Legal & General Partners with Global Investor to Drive Latest UK Regeneration Project
16 Feb 2017
Legal & General Investment Management Real Assets (LGIM Real Assets) has partnered with a major international investor to drive forward its £220 million retail and leisure scheme in Eastbourne as part of the town’s regeneration which will create jobs and drive economic and social growth.

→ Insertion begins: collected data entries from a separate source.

Lemma collect_updates_complete (ticked : list string) (cs : list Customer)
  (c : Customer) :
  In c cs -> c_is_active c <> should_active ticked c ->
  In (should_active ticked c, c_id c)
    (collect_updates ticked (map (fun c => (c_id c, c_is_active c)) cs)).
Proof.
  induction cs as [|c0 cs IH]; cbn [map collect_updates]; [intros []|].
  fold (should_active ticked c0). intros [->|Hc] Hne.
  - destruct (Z.eqb_spec (c_is_active c) (should_active ticked c));
      [contradiction|]. now left.
  - destruct (c_is_active c0 =? should_active ticked c0); cbn [negb];
      [|right]; now apply IH.
Qed.

(** The UPDATEs of [executemany], each writing what the customer of its
    id should hold and between them reaching every row that does not hold
    it yet, leave every row holding it. *)
Lemma executemany_sets (ticked : list string) (updates : list (Z * Z))
  (db : DB) :
  (forall v i, In (v, i) updates ->
     forall c, c_id c = i -> v = should_active ticked c) ->
  (forall c, In c (Customers db) ->
     c_is_active c <> should_active ticked c ->
     exists v, In (v, c_id c) updates) ->
  executemany_is_active updates db
  = with_is_active (should_active ticked) db.
Proof.
  unfold executemany_is_active. revert db.
  induction updates as [|[v i] us IH]; intros db Hv Hall; cbn [fold_left].
  - symmetry. apply with_is_active_same. intros c Hc.
    destruct (Z.eq_dec (c_is_active c) (should_active ticked c)) as [E|E];
      [exact E|].
    destruct (Hall c Hc E) as [v []].
  - rewrite IH.
    + unfold with_is_active, update_is_active; cbn [Customers Customers_seq
        DoseLogs DoseLogs_seq NotificationLogs NotificationLogs_seq].
      f_equal. rewrite map_map. apply map_ext. intros c.
      destruct (c_id c =? i); reflexivity.
    + intros v' i' H. apply Hv. now right.
    + intros c1 Hc1 Hne. unfold update_is_active in Hc1; cbn [Customers] in Hc1.
      apply in_map_iff in Hc1 as (c & <- & Hc).
      destruct (Z.eqb_spec (c_id c) i) as [Hi|Hi].
      * exfalso. apply Hne. cbn [c_is_active].
        rewrite should_active_set. apply (Hv v i); [now left | exact Hi].
      * destruct (Hall c Hc Hne) as [v' [[= _ E]|Hin]];
          [congruence | now exists v'].
Qed.

Lemma manage_customers_post (ticked : list string) (db : DB) :
  manage_customers POST ticked db
  = (redirect_to_manage_customers,
     with_is_active (should_active ticked) db).
Proof.
  unfold manage_customers. f_equal.
  set (us := collect_updates ticked
               (map (fun c => (c_id c, c_is_active c)) (Customers db))).
  assert (E : executemany_is_active us db
              = with_is_active (should_active ticked) db).
  { apply executemany_sets.
    - intros v i H c Hc. apply collect_updates_sound in H
        as (c' & _ & Hi & ->).
      unfold should_active. now rewrite Hi, Hc.
    - intros c Hc Hne. eexists. now apply collect_updates_complete. }
  destruct us as [|u us']; [|exact E].
  rewrite <- E. reflexivity.
Qed.

(** X20. After a POST to [manage_customers] a customer is active exactly
    when the text of its id is among the ticked values, whatever the flags
    were before: is_active is 1 for those and 0 for the others.  Names,
    contacts, start dates, the order of the rows and the other tables are
    as before, and the same POST once more changes nothing. *)
Theorem manage_customers_sets_is_active (ticked : list string) (db : DB) :
  let db' := snd (manage_customers POST ticked db) in
  fst (manage_customers POST ticked db) = redirect_to_manage_customers
  /\ map customer_row (Customers db') = map customer_row (Customers db)
  /\ set_customers (Customers db) db' = db
  /\ (forall c, In c (Customers db') ->
        (In (str_of_int (c_id c)) ticked -> c_is_active c = 1)
        /\ (~ In (str_of_int (c_id c)) ticked -> c_is_active c = 0))
  /\ snd (manage_customers POST ticked db') = db'.
Proof.
  cbv zeta. rewrite !manage_customers_post. cbn [fst snd].
  split; [reflexivity|]. split; [|split; [|split]].
  - unfold with_is_active; cbn [Customers]. rewrite map_map. reflexivity.
  - unfold set_customers, with_is_active; cbn. apply db_eta.
  - intros c Hc. unfold with_is_active in Hc; cbn [Customers] in Hc.
    apply in_map_iff in Hc as (c0 & <- & _).
    cbn [c_id c_is_active]. unfold should_active, in_set.
    destruct (existsb (String.eqb (str_of_int (c_id c0))) ticked) eqn:E.
    + split; [reflexivity|]. intros Hn. exfalso. apply Hn.
      apply existsb_exists in E as (x & Hx & Ex).
      apply String.eqb_eq in Ex. now subst.
    + split; [|reflexivity]. intros Hin. exfalso.
      assert (existsb (String.eqb (str_of_int (c_id c0))) ticked = true);
        [|congruence].
      apply existsb_exists. exists (str_of_int (c_id c0)).
      split; [exact Hin | apply String.eqb_refl].
  - apply with_is_active_same. intros c Hc.
    unfold with_is_active in Hc; cbn [Customers] in Hc.
    apply in_map_iff in Hc as (c0 & <- & _). reflexivity.
Qed.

The significant injection of capital will enhance the existing Arndale Shopping centre as well as kick-start the scheme’s £85 million retail and leisure extension, contributing to the wider regeneration of the local area in collaboration with Eastbourne Borough Council. The joint venture continues LGIM Real Assets’ track record of matching international capital with attractive investment opportunities in the UK, as well as unlocking the growth of UK towns and cities. Across Legal & General £8 billion has been invested in UK infrastructure, direct investments and urban regeneration projects with a commitment to invest a total of £15 billion. Long-term capital is used to invest in real assets, providing income for investors and stimulating UK economic growth.
The new investment bolsters plans for the major 175,000 sq ft retail and leisure extension which is expected to create approximately 800 retail and catering jobs. The new extension, which includes the demolition of buildings to the west of the Centre along Terminus Road, will bring an additional 22 new retail units, approximately 300 extra car parking spaces, seven restaurants and a nine-screen cinema to Eastbourne town centre. A building contract is now in place and construction works have begun with completion expected in autumn 2018.
James Whitehill, Senior Fund Manager at LGIM Real Assets, said: “This injection of international capital by a key investment partner, alongside Legal & General’s existing ownership and investment, ensures the further strengthening of an already dominant retail destination. We have already secured a host of excellent retailers for the extension to include a major cinema operator as well as many popular restaurants in a boost to both the town’s day time and night time economy.”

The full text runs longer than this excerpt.